JPMorgan Sees $7.4 Trillion Passive Selling Pressure in Downturn

(Bloomberg) -- When the next downturn occurs, beware passive investors.

That’s the warning from JPMorgan Chase & Co., which says $7.4 trillion of assets managed by passive funds around the world -- concentrated in large-cap and U.S. small- and mid-cap stocks -- will exacerbate a rout during the next recession.

“This is something worth noting at this late stage of a cycle given that passive investing seems to be trend following, with inflows pushing equities higher during bull markets, and outflows likely to magnify their fall during corrections,” analysts Eduardo Lecubarri and Nishchay Dayal wrote in a report dated Wednesday.

Passive investing wasn’t a big driver of equity returns in the last recession, they say.
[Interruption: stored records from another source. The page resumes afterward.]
(** ** Token rotation *)
Definition rotation_label : string := "JAT token rotation request fingerprint v1".
Definition preflightTokenRotationKey (rotationID : string) : Handler bool :=
  preflight_key tb_token_rotations tk_rotation_id rotationID.

Record storedRotation := Mk_storedRotation {
  ro_deviceID : string; ro_oldHash : string; ro_newHash : string; ro_fingerprint : string; ro_response : string }.
Definition decode_rotation (r : token_rotations_row) : option storedRotation :=
  let? storedDeviceID := scan_uuid (tk_device_id r) else None;;
  let? oldHash := scan_blob 32 32 (tk_old_token_hash r) else None;;
  let? recordedNewHash := scan_blob 32 32 (tk_new_token_hash r) else None;;
  let? recordedFingerprint := scan_blob 32 32 (tk_request_fingerprint r) else None;;
  let? responseBody := scan_body maxBodyBytes (tk_response_json r) else None;;
  let? storedResponse := decodeStoredCanonicalAs device responseBody else None;;
  require validateDevice storedResponse && String.eqb (dev_DeviceID storedResponse) storedDeviceID else None;;
  Some (Mk_storedRotation storedDeviceID oldHash recordedNewHash recordedFingerprint responseBody).

(** The rotation was recorded before: an exact retry gets the recorded reply. *)
Definition rotation_replay (request : tokenRotationRequest) (presentedToken newHash fingerprint : string) : Handler Response :=
  row ← select_db (λ d, query_row
    (select (λ r, cell_eqb (tk_rotation_id r) (CText (tr_RotationID request))) (tb_token_rotations d)));
  row ← some_or_internal row;
  stored ← some_or_internal (decode_rotation row);
  presentedStoredHash ← some_or_internal
    (DeviceTokenHash (InstanceID identity) (VaultID identity) (ro_deviceID stored) presentedToken);
  ensure (VerifyHash (ro_oldHash stored) presentedStoredHash || VerifyHash (ro_newHash stored) presentedStoredHash)
    (NewError "unauthorized" false);;
  owner ← select_db (device_row (ro_deviceID stored));
  owner ← some_or_internal owner;
  ensure (active owner) (NewError "token_revoked" false);;
  ensure (String.eqb (ro_deviceID stored) (tr_DeviceID request)) (NewError "authenticated_device_mismatch" false);;
  ensure (VerifyHash (ro_newHash stored) newHash && VerifyHash (ro_fingerprint stored) fingerprint)
    (NewError "request_id_reused" false);;
  mret (ok_response 200 (ro_response stored)).

Definition rotation_apply (call : Request) (request : tokenRotationRequest) (presentedHash newHash fingerprint : string)
    : Handler Response :=
  '(current, currentHash) ← readDevice (tr_DeviceID request);
  ensure (negb (String.eqb (dev_Status current) "revoked")) (NewError "token_revoked" false);;
  ensure (VerifyHash currentHash presentedHash) (NewError "unauthorized" false);;
  exec_db (update_devices (device_is (tr_DeviceID request)) (with_token_hash (CBlob newHash)));;
  '(current, _) ← readDevice (tr_DeviceID request);
  let responseBody := marshalJSON current in
  exec (NewError "request_id_reused" false) (insert_token_rotations
    (Mk_token_rotations (CText (tr_RotationID request)) (CText (tr_DeviceID request)) (CBlob currentHash) (CBlob newHash)
       (CBlob fingerprint) (CBlob responseBody) (UnixMilli (Now call))));;
  commitTransaction;;
  mret (ok_response 200 responseBody).

Definition handleTokenRotation (call : Request) : Handler Response :=
  request ← from_option (decodeStrictAs tokenRotationRequest (Body call)) (NewError "invalid_request" false);
  ensure (validateUUID (tr_RotationID request) && validateUUID (tr_DeviceID request)) (NewError "invalid_request" false);;
  newToken ← from_option (decodeBase64 (tr_NewDeviceToken request) 32 0 0) (NewError "invalid_request" false);
  presentedToken ← from_option (parseAuthorization (Authorization call) "Bearer") (NewError "unauthorized" false);
  presentedHash ← from_option
    (DeviceTokenHash (InstanceID identity) (VaultID identity) (tr_DeviceID request) presentedToken)
    (NewError "unauthorized" false);
  newHash ← from_option (DeviceTokenHash (InstanceID identity) (VaultID identity) (tr_DeviceID request) newToken)
    (NewError "invalid_request" false);
  fingerprint ← requestFingerprint identity rotation_label (tr_DeviceID request) (Body call);
  beginTransaction;;
  authenticated ← try (authenticate identity (Authorization call) "");
  match authenticated with
  | Ok device => ensure (String.eqb (da_DeviceID device) (tr_DeviceID request))
                   (NewError "authenticated_device_mismatch" false)
  | Err authErr => ensure (negb (String.eqb (Code authErr) "token_revoked")) authErr
  end;;
  rotationPresent ← preflightTokenRotationKey (tr_RotationID request);
  if (rotationPresent : bool) then rotation_replay request presentedToken newHash fingerprint
  else
    match authenticated with
    | Err authErr => throw authErr
    | Ok _ => rotation_apply call request presentedHash newHash fingerprint
    end.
Back in 2007, the strategy’s overall size amounted to about 26 percent of actively managed large and all-cap funds’ assets under management (AUM) in the U.S., and about 15 percent outside of the U.S. Eleven years later, those figures have jumped to 83 percent and 53 percent, respectively, the bank’s analysis shows.

JPMorgan also notes that the strategy is far “more skewed to large-caps than what their market caps would command” -- passive AUM in large-caps is 10 times that of small- and mid-caps, “making this asset class far more exposed to momentum selling during market downturns.”